Following the decision to postpone UK Black Pride, its co-founder Phyll Opoku-Gyimah (AKA Lady Phyll) talks about what they’ll be doing instead, no-platforming and the calls for ‘White Pride’.

“It might be a bit noisy,” a locked-down Lady Phyll warns on the phone, then activating her coffee machine – one of “the joys of working from home”. She and her daughter haven’t killed each other yet, says the UK Black Pride executive director, reckoning she’s also become “pretty good” at her legs, bums and tums workout. Simultaneously, while the current situation means free time for some, she’s “still incredibly busy trying to fight for survival of an organisation, and people’s livelihoods here and abroad”. In my own work, I’ve felt a little less pressure than usual, in a climate where I sense empathy towards any individual or business doing what they can under the circumstances. “People are generally a little bit more forgiving,” she says, “because we’re going through these weird and wild times. Nobody’s ever known anything like it. There are some things you make up as you go along and other things which just have to be put on hold because it’s beyond your control.”

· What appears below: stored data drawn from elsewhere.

Lemma outside_ok t rd R U N M k b sg :
  rx_ok base src ended t rxr rd R → tx_ok wr t txr U N M → eof_ok t → sane b t → counted b k → b < 2 ^ 31 →
  ∃ t' k' N', segment_outside t k sg = Some (t', k', no_outcome) ∧ rx_ok base src ended t' rxr rd R ∧ tx_ok wr t' txr U N' M ∧ state t' = state t ∧ sane (b + 1) t' ∧
    counted (b + 1) k' ∧ eof_ok t' ∧ iss t' = iss t ∧ fin_seq t' = fin_seq t ∧ released t' = released t.
Proof.
  intros Hrx Htx Heof Hs Hk Hb. unfold segment_outside. set (t1 := if flag sg TCP_RST then t else _).
  assert (same_rx t t1 ∧ state t1 = state t ∧ sane (b + 1) t1 ∧ iss t1 = iss t ∧ fin_seq t1 = fin_seq t ∧ error t1 = error t ∧ released t1 = released t ∧ ∃ N', tx_ok wr t1 txr U N' M)
    as (Hrx1 & Hst1 & Hs1 & E1 & E2 & E3 & E4 & N1 & Htx1).
  { unfold t1. destruct (flag sg TCP_RST); [split_and!; try done; [eapply (sane_frame b (b + 1) t); first [done|lia|by left]|by exists N]|].
    destruct (_ && flag sg TCP_SYN) eqn:E; cbn [state set_ack_now] in *; (split_and!; try done; [eapply (sane_frame b (b + 1) t); first [done|lia|by left]|]).
    - breflect. unfold in_state in *. breflect. exists (-1). pose proof Htx as [Hc Hpre Hsyn Hsync Hnl]. cbn in H. destruct (Hpre ltac:(by right)) as (-> & _).
      pose proof (core_bounds _ _ _ _ _ _ Hc) as Hbd. eapply tx_ok_core; [exact Htx| |done|done|done|lia].
      eapply (tx_core_frame wr (set_snd_nxt (at_ t (-1)) t)); [|eapply core_nxt; [exact Hc|lia]]. unfold tx_view, at_. cbn. by rewrite (iss_at (iss t)) by apply Hc.
    - exists N. by eapply tx_ok_frame; [|left|exact Htx]. }
  clearbody t1. destruct (bump_counted b duplicates k Hk ltac:(lia)) as (k1 & -> & Hk1). cbn [mbind option_bind]. exists t1, k1, N1. split; [done|]. split_and!; try done.
  - eapply rx_ok_frame; [exact Hrx1|rewrite Hst1; apply moves_refl|done].
  - eapply eof_ok_frame; [exact Heof|done|by destruct Hrx1 as (_ & _ & _ & ?)|done|done].
Qed.

Lemma synced_ok t rd R U N M k b sg a from now :
  rx_ok base src ended t rxr rd R → tx_ok wr t txr U N M → eof_ok t → state t ≠ Closed → seg_ok base src ended sg a →
  Forall (block_ok (iss t + 1) M) (tcp_sack sg) → Z.of_nat (length src) ≤ LIMIT → 0 ≤ from ≤ u16_MAX → 0 ≤ now ≤ NOW_MAX → sane b t → counted b k → b < 2 ^ 31 →
  ∃ t' k' out rxr' R' U' N', segment t k sg from now = Some (t', k', out) ∧ deliver rxr sg from (o_deliver out) = Some rxr' ∧
    rx_ok base src ended t' rxr' rd R' ∧ tx_ok wr t' txr U' N' M ∧ moves (state t) (state t') ∧ sane (b + 1) t' ∧ counted (b + 9) k' ∧ eof_ok t' ∧
    iss t' = iss t ∧ fin_seq t' = fin_seq t ∧ released t' = released t.
Proof.
  intros Hrx Htx Heof Hcl Hsg Hblk HL Hfrom Hnow Hs Hk Hb. pose proof (rk_state _ _ _ _ _ _ _ Hrx) as Hss. pose proof (tx_not_listen _ _ _ _ _ _ Htx) as Hnl.
  assert (counted (b + 9) k) as Hk9 by (eapply counted_mono; [done|lia]). assert (sane (b + 1) t) as Hs1 by (eapply (sane_frame b (b + 1) t); first [done|lia|by left]).
  unfold segment. unfold in_state at 1 2 3. rewrite !bool_decide_eq_false_2 by done. cbn [orb]. pose proof (so_len _ _ _ _ _ Hsg) as Hpl. unfold u_max in Hpl.
  assert (0 ≤ payload_len sg) as Hp0 by (unfold payload_len; lia).
  unfold checked_add. rewrite (Z.mod_small (payload_len sg)) by lia. rewrite (proj2 (Z.leb_le (payload_len sg + _) _)) by (unfold u_max; destruct (flag sg TCP_SYN); lia).
  cbn [mbind option_bind]. rewrite (proj2 (Z.leb_le _ _)) by (unfold u_max; destruct (flag sg TCP_SYN), (flag sg TCP_FIN); lia). cbn [mbind option_bind].
  destruct (rx_free_ok _ _ _ _ _ _ _ HL Hrx) as (wnd & -> & Hwnd). cbn [mbind option_bind].
  assert (∀ t1 k1, same_rx t t1 → tx_view t1 = tx_view t → state t1 = state t → kept t1 = kept t → sane (b + 1) t1 → counted (b + 9) k1 →
    ∃ t' k' out rxr' R' U' N', Some (t1, k1, no_outcome) = Some (t', k', out) ∧ deliver rxr sg from (o_deliver out) = Some rxr' ∧
    rx_ok base src ended t' rxr' rd R' ∧ tx_ok wr t' txr U' N' M ∧ moves (state t) (state t') ∧ sane (b + 1) t' ∧ counted (b + 9) k' ∧ eof_ok t' ∧
    iss t' = iss t ∧ fin_seq t' = fin_seq t ∧ released t' = released t) as Hsame.
  { intros t1 k1 Hr Hv Hst (K1 & K2 & _ & K4 & K5)%kept_inv Hs' Hk'. exists t1, k1, no_outcome, rxr, R, U, N. split; [done|]. split; [done|]. split_and!; try done.
    - eapply rx_ok_frame; [exact Hr|rewrite Hst; apply moves_refl|done].
    - by eapply tx_ok_frame; [exact Hv|left|].
    - rewrite Hst. apply moves_refl.
    - eapply eof_ok_frame; [exact Heof|done|by destruct Hr as (_ & _ & _ & ?)|done|done]. }
  assert (sane (b + 1) (set_ack_now true t)) as Hsa by (eapply (sane_frame b (b + 1) t); first [done|lia|by left]).
  destruct (acceptable _ _ _ _) eqn:Eacc; cbn [negb].
  2:{ destruct (outside_ok t rd R U N M k b sg Hrx Htx Heof Hs Hk Hb) as (t' & k' & N' & -> & H1 & H2 & H3 & H4 & H5 & H6 & H7 & H8 & H9).
      exists t', k', no_outcome, rxr, R, U, N'. split; [done|]. split; [done|]. rewrite H3. split_and!; try done. eapply counted_mono; [done|lia]. }
  destruct (flag sg TCP_RST).
  { destruct (_ =? _); [|by apply Hsame]. destruct (bump_counted b resets_received k Hk ltac:(lia)) as (k1 & -> & Hk1). cbn [mbind option_bind].
    set (t1 := set_error _ t). destruct (enter_view t1 Closed) as (Hv & Hr & Hst). pose proof (enter_kept t1 Closed) as (K1 & K2 & _ & K4 & K5)%kept_inv.
    pose proof (enter_sane (b + 1) t1 Closed) as Hs2. set (t2 := enter t1 Closed) in *. clearbody t2.
    assert (moves (state t) (state t2)) as Hm by (rewrite Hst; apply moves_once; constructor).
    exists t2, k1, no_outcome, rxr, R, U, N. split; [done|]. split; [done|].
    split_and!; [|by eapply tx_ok_closed; [exact Hv|done|]; eapply tx_ok_frame; [|left|exact Htx]|done| |eapply counted_mono; [done|lia]| |done|done|done].
    - eapply rx_ok_frame; [|exact Hm|exact Hrx]. exact Hr.
    - apply Hs2. eapply (sane_frame b (b + 1) t); first [done|lia|by left].
    - unfold eof_ok. rewrite Hst, K4. by right; left. }
  destruct (flag sg TCP_SYN) eqn:Esyn; [by apply Hsame|]. destruct (flag sg TCP_ACK); cbn [negb]; [|by apply Hsame].
  destruct (segment_ack_ok wr t txr U N M k sg now b Htx Hss Hcl (so_ack _ _ _ _ _ Hsg) Hblk Hnow Hs Hk Hb)
    as (t1 & k1 & out & U1 & N1 & -> & Htx1 & Hrx1 & Hm1 & Hs1' & Hk1 & Hkp1 & Hsy1 & Heof1 & Hout). cbn [mbind option_bind].
  pose proof (rx_ok_frame _ _ _ _ _ _ _ _ Hrx1 Hm1 Hrx) as Hok1. apply kept_inv in Hkp1 as (K1 & K2 & _ & K4 & K5).
  destruct out as [o|].
  { exists t1, k1, o, rxr, R, U1, N1. split; [done|]. rewrite (Hout o eq_refl). split_and!; try done; [eapply counted_mono; [done|lia]|auto]. }
  destruct (segment_fin_acked t1 now) as [t2 stop] eqn:E2. apply segment_fin_acked_ok in E2 as (Hv2 & Hrx2 & Hm2 & Hs2 & Hsy2 & Hkp2 & Heof2).
  specialize (Hsy1 eq_refl). specialize (Hsy2 Hsy1). apply kept_inv in Hkp2 as (L1 & L2 & _ & L4 & L5).
  assert (tx_ok wr t2 txr U1 N1 M) as Htx2.
  { eapply tx_ok_frame; [exact Hv2| |exact Htx1]. right. split; [|done]. destruct Hsy1 as (? & ? & ?). by intros [?|?]. }
  pose proof (rx_ok_frame _ _ _ _ _ _ _ _ Hrx2 Hm2 Hok1) as Hok2.
  assert (moves (state t) (state t2)) as Hm by (by eapply moves_trans). destruct stop.
  { exists t2, k1, no_outcome, rxr, R, U1, N1. split; [done|]. split; [done|]. split_and!; try done; auto; [eapply counted_mono; [done|lia]|congruence..]. }
  destruct (text_ok base src ended t2 rxr rd R k1 (b + 4) sg a (fin_acknowledged t1) from now Hok2 Hsg HL Hsy2) as (t3 & k3 & out & rxr' & R' & -> & Hd & Hok3 & Htx3 & Hm3 & Hk3 & Heof3);
    [|done|done|lia|].
  { intros Hf. destruct (peer_fin t2) eqn:Hpf; [|done]. assert (peer_fin t = true) as Hpt by (destruct Hrx1 as (_ & _ & _ & ?), Hrx2 as (_ & _ & _ & ?); congruence).
    rewrite Hf in Eacc. rewrite (fin_once t rxr rd R sg a wnd) in Eacc; try done. by rewrite Esyn. }
  exists t3, k3, out, rxr', R', U1, N1. split; [done|]. split; [done|]. split_and!; try done; auto.
  - eapply tx_ok_frame; [by apply same_tx_view| |exact Htx2]. right. split; [|done]. destruct Hsy2 as (? & ? & ?). by intros [?|?].
  - by eapply moves_trans.
  - specialize (Hs2 _ Hs1'). unfold same_tx in Htx3. destruct Htx3 as (_ & _ & _ & _ & _ & _ & _ & _ & _ & S1 & S2 & S3 & S4 & _).
    eapply (sane_frame (b + 1) (b + 1) t2); [done|done|done|by left|lia|done].
  - eapply counted_mono; [done|lia].
  - destruct Htx3 as (-> & _). congruence.
  - destruct Htx3 as (_ & _ & _ & _ & _ & _ & _ & -> & _). congruence.
  - destruct Htx3 as (_ & _ & _ & _ & _ & _ & _ & _ & _ & _ & _ & _ & _ & _ & ->). congruence.
Qed.

(** Any segment of the peer's stream, in any state. *)
Lemma arrive_ok t rd R U N M k b sg a from now :
  rx_side base src ended t rxr rd R → tx_ok wr t txr U N M → eof_ok t → seg_ok base src ended sg a →
  Forall (block_ok (iss t + 1) M) (tcp_sack sg) → Z.of_nat (length src) ≤ LIMIT → 0 ≤ from ≤ u16_MAX → 0 ≤ now ≤ NOW_MAX → sane b t → counted b k → b < 2 ^ 31 →
  ∃ t' k' out rxr' R' U' N', segment t k sg from now = Some (t', k', out) ∧ deliver rxr sg from (o_deliver out) = Some rxr' ∧
    rx_side base src ended t' rxr' rd R' ∧ tx_ok wr t' txr U' N' M ∧ moves (state t) (state t') ∧ sane (b + 1) t' ∧ counted (b + 9) k' ∧ eof_ok t' ∧
    iss t' = iss t ∧ fin_seq t' = fin_seq t ∧ released t' = released t.
Proof.
  intros Hrx Htx Heof Hsg Hblk HL Hfrom Hnow Hs Hk Hb. destruct (decide (state t = Closed)) as [Ecl|Ecl].
  { exists t, k, (reset_if (negb (flag sg TCP_RST))), rxr, R, U, N. split; [unfold segment, in_state; by rewrite Ecl|]. split; [done|]. split_and!; try done.
    - eapply (sane_frame b (b + 1) t); first [done|lia|by left].
    - eapply counted_mono; [done|lia]. }
  destruct Hrx as [Hrx|(-> & -> & Hrx)].
  - destruct (synced_ok t rd R U N M k b sg a from now) as (t' & k' & out & rxr' & R' & U' & N' & E & Hd & Hok & H); try done.
    exists t', k', out, rxr', R', U', N'. split; [done|]. split; [done|]. split; [by left|done].
  - destruct (rn_state _ _ Hrx) as [Est|?]; [|done].
    destruct (syn_sent_ok t 0 0 U N M k b sg a now) as (t' & k' & out & U' & N' & E & Hd & Hok & Htx' & Hm & Hs' & Hk' & He' & Hi' & Hf' & Hr'); try done.
    exists t', k', out, rxr, 0, U', N'. split; [unfold segment, in_state; by rewrite Est|]. rewrite Hd. split; [done|]. split_and!; try done. eapply counted_mono; [done|lia].
Qed.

How does Covid-19 – which she now calls a plague instead of a virus – specifically touch queer people and people of colour? To answer, she says, you have to consider what marginalised and vulnerable communities faced prior to coronavirus. If Covid leads to certain police powers “which are already disproportionately impacting black communities, then that’s something that will affect us.” The disease threatens the homeless, she resumes, many of whom belong to the queer BAME community. There are queer deaf people – already challenged – who’ll find virtual interaction far from straightforward, and QPOC now confined to spaces in which they’re misunderstood by family –“If I had to go back to my parents’ home because of Covid-19, and I couldn’t be free to be myself and talk about the women I choose to love… then fuck, I would be depressed.”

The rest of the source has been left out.